◆ WORK TASK
Nothing outside the stretch is wanted. Repeat exactly the lines of the listing below from the one that contains "match hex_byte_value h, hex_byte_value" through the one that contains "else match ParseAddr", both ends included.

◆ DATA PROVIDED
BEGIN
Inductive retry_error :=
  | BadEndpoint | EndpointFragment | EndpointScheme
  | TokenRequired | SandboxRequired | BadStatus (status : Z) | NoStatuses
  | NotCIDRNotation (raw : string) | BadCIDR (raw : string) | NotPrivate (raw : string) | HasMetadata (raw : string)
  | BadCompletionHeader (name : string)
  | RequestFailed (what : string) | HandlerStatus (status : Z) | DecodeFailed
  | NotReplayable | NoAttemptID | BadTraceparent
  | BadHeaderName | BadHeaderValue (name : string) | ForbiddenHeader (name : string) | DuplicateHeader (name : string).

(** ** Small predicates *)

(** [hex.DecodeString]. *)
Fixpoint hex_decode (s : list Z) : option (list Z) :=
  match s with
  | [] => Some []
  | h :: l :: s' =>
    match hex_byte_value h, hex_byte_value l with
    | Some x, Some y => cons (x * 16 + y) <$> hex_decode s'
    | _, _ => None
    end
  | _ => None
  end.
Definition allZero (value : list Z) : bool := forallb (fun b => b =? 0) value.

Definition validTraceparent (value : string) : bool :=
  match Split value "-" with
  | [version; traceID; spanID; flags] =>
    str_eqb version "00" && (String.length traceID =? 32)%nat && (String.length spanID =? 16)%nat
    && (String.length flags =? 2)%nat
    && match hex_decode (bytes_of_string traceID), hex_decode (bytes_of_string spanID), hex_decode (bytes_of_string flags) with
       | Some t, Some s, Some _ => negb (allZero t) && negb (allZero s)
       | _, _, _ => false
       end
  | _ => false
  end.

Definition prefixWithin (prefix : Prefix) (networks : list Prefix) : bool :=
  existsb (fun network => (pfx_bits network <=? pfx_bits prefix) && prefix_contains network (pfx_addr prefix)) networks.
Definition prefixContains (prefixes : list Prefix) (addr : Addr) : bool :=
  existsb (fun prefix => prefix_contains prefix addr) prefixes.

Section retry.
Context `{UnicodeTables} `{MapRange}.

Definition isLoopback (host : string) : bool :=
  if EqualFold host "localhost" then true
  else match ParseAddr host with Some a => IsLoopback (Unmap a) | None => false end.

(** [selectedHeaders]. *)
Definition selectedHeaders (headers : Header) (allowed : gset string) : Header :=
  list_to_map (omap (fun name => match header_Values headers name with [] => None | vs => Some (name, vs) end)
                    (elements allowed)).

(** ** Configuration *)

Definition parseEndpoint (endpoint : string) (allowHTTP : bool) : result retry_error ParsedURL :=
  match url_Parse endpoint with
  | None => Err BadEndpoint
  | Some p =>
    let u := p_url p in
    if is_empty (Scheme u) || is_empty (URLHost u) || bool_decide (is_Some (UserInfo u)) then Err BadEndpoint
    else if negb (is_empty (p_fragment p)) then Err EndpointFragment
    else
      let httpAllowed := str_eqb (Scheme u) "http" && (allowHTTP || isLoopback (Hostname u)) in
      if negb (str_eqb (Scheme u) "https") && negb httpAllowed then Err EndpointScheme
      else Ok p
  end.

Definition parse_private_cidr (raw : string) : result retry_error Prefix :=
  let value := TrimSpace raw in
  if is_empty value || negb (Contains value "/") then Err (NotCIDRNotation raw)
  else match ParsePrefix value with
       | None => Err (BadCIDR raw)
       | Some prefix =>
         let prefix := Masked prefix in
         if negb (prefixWithin prefix privateNetworks) then Err (NotPrivate raw)
         else if ContainsMetadataAddress prefix then Err (HasMetadata raw)
         else Ok prefix
       end.
Definition parsePrivateCIDRs (cidrs : list string) : result retry_error (list Prefix) := rmap parse_private_cidr cidrs.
END
◆ EXERCISE OUTPUT
    match hex_byte_value h, hex_byte_value l with
    | Some x, Some y => cons (x * 16 + y) <$> hex_decode s'
    | _, _ => None
    end
  | _ => None
  end.
Definition allZero (value : list Z) : bool := forallb (fun b => b =? 0) value.

Definition validTraceparent (value : string) : bool :=
  match Split value "-" with
  | [version; traceID; spanID; flags] =>
    str_eqb version "00" && (String.length traceID =? 32)%nat && (String.length spanID =? 16)%nat
    && (String.length flags =? 2)%nat
    && match hex_decode (bytes_of_string traceID), hex_decode (bytes_of_string spanID), hex_decode (bytes_of_string flags) with
       | Some t, Some s, Some _ => negb (allZero t) && negb (allZero s)
       | _, _, _ => false
       end
  | _ => false
  end.

Definition prefixWithin (prefix : Prefix) (networks : list Prefix) : bool :=
  existsb (fun network => (pfx_bits network <=? pfx_bits prefix) && prefix_contains network (pfx_addr prefix)) networks.
Definition prefixContains (prefixes : list Prefix) (addr : Addr) : bool :=
  existsb (fun prefix => prefix_contains prefix addr) prefixes.

Section retry.
Context `{UnicodeTables} `{MapRange}.

Definition isLoopback (host : string) : bool :=
  if EqualFold host "localhost" then true
  else match ParseAddr host with Some a => IsLoopback (Unmap a) | None => false end.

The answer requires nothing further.